:: ENTRIES PROVIDED ::
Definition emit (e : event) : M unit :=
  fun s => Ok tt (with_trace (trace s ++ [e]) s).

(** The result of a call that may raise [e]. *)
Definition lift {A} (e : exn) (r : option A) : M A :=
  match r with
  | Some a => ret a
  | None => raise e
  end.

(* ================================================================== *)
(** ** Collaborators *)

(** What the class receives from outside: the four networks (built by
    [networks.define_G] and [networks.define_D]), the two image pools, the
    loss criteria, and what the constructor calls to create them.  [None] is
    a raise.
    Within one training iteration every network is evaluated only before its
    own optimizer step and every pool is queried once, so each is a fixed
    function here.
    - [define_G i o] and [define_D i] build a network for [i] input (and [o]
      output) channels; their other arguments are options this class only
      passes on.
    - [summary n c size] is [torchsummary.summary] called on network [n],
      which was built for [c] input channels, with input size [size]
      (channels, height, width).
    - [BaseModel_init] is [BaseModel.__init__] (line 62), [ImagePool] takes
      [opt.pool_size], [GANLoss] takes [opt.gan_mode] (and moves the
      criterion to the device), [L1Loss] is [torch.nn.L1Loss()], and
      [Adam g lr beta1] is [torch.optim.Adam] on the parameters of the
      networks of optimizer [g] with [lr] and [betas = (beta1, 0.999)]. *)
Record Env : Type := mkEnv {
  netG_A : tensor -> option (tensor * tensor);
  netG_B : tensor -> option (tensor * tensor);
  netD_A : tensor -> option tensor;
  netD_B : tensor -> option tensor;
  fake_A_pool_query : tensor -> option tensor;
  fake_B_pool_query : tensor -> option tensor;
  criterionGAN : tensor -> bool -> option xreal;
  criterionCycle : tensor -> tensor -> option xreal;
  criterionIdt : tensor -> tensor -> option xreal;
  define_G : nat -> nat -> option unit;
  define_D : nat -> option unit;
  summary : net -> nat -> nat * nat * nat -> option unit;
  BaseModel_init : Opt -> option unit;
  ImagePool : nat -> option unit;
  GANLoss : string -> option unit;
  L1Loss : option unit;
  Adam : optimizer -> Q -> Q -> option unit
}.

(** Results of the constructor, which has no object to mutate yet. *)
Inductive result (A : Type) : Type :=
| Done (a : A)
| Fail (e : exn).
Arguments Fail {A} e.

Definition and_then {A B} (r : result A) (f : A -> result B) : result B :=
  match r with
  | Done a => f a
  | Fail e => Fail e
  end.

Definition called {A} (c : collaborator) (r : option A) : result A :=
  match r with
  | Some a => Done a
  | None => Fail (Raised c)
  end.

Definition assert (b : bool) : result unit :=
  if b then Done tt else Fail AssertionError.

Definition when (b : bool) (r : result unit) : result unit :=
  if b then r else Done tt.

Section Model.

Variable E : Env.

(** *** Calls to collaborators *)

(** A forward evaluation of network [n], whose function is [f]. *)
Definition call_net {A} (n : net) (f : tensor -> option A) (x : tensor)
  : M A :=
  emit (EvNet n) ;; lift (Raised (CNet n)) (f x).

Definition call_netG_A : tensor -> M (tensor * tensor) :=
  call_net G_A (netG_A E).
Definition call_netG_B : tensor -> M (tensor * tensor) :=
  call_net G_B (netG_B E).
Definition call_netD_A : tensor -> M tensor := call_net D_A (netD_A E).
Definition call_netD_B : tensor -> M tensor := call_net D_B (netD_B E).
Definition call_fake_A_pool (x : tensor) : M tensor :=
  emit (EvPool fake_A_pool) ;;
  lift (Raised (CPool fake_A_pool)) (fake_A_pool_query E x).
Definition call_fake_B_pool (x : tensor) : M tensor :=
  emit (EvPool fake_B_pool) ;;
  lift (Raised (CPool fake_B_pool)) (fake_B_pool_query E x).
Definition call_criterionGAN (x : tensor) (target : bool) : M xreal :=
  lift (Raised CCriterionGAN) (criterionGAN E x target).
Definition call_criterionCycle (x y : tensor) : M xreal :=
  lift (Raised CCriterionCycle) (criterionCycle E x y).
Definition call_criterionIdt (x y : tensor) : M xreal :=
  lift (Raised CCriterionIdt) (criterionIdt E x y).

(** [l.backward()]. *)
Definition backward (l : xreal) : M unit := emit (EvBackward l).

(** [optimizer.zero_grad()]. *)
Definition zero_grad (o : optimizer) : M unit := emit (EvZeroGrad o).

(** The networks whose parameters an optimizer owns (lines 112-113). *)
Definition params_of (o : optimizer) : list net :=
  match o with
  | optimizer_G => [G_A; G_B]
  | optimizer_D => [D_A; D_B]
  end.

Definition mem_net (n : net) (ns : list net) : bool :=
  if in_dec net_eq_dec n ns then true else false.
:::
:: ENTRIES PROVIDED ::
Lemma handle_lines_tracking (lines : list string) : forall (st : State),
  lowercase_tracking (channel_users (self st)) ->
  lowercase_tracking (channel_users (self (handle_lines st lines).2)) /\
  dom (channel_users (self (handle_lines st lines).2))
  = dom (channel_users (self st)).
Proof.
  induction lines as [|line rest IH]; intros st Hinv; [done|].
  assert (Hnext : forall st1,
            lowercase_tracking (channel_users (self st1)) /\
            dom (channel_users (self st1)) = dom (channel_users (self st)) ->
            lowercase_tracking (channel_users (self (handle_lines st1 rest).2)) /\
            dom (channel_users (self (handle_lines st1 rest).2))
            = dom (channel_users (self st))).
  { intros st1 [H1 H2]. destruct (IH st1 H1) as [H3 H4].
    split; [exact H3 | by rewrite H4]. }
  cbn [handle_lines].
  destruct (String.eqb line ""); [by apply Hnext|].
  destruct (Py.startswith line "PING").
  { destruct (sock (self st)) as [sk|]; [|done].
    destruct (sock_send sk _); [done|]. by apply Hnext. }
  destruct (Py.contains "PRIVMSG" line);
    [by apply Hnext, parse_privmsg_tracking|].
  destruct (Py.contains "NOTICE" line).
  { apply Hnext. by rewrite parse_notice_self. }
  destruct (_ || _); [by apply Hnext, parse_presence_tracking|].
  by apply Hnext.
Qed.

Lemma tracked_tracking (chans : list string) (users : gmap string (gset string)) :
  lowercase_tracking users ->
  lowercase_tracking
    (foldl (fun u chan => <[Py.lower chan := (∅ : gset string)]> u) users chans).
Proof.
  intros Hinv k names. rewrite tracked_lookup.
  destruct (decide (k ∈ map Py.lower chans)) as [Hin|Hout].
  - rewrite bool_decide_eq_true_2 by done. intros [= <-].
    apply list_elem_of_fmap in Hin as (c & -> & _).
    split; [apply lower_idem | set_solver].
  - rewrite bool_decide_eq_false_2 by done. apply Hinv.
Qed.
:::
-- EXERCISE BRIEF --
When the line with "Variable E : Env." is reached in the data above, begin copying, and stop after the line with "call_net G_B (netG_B E)."; copy each line exactly, both ends included.

-- EXPECTED ANSWER --
Variable E : Env.

(** *** Calls to collaborators *)

(** A forward evaluation of network [n], whose function is [f]. *)
Definition call_net {A} (n : net) (f : tensor -> option A) (x : tensor)
  : M A :=
  emit (EvNet n) ;; lift (Raised (CNet n)) (f x).

Definition call_netG_A : tensor -> M (tensor * tensor) :=
  call_net G_A (netG_A E).
Definition call_netG_B : tensor -> M (tensor * tensor) :=
  call_net G_B (netG_B E).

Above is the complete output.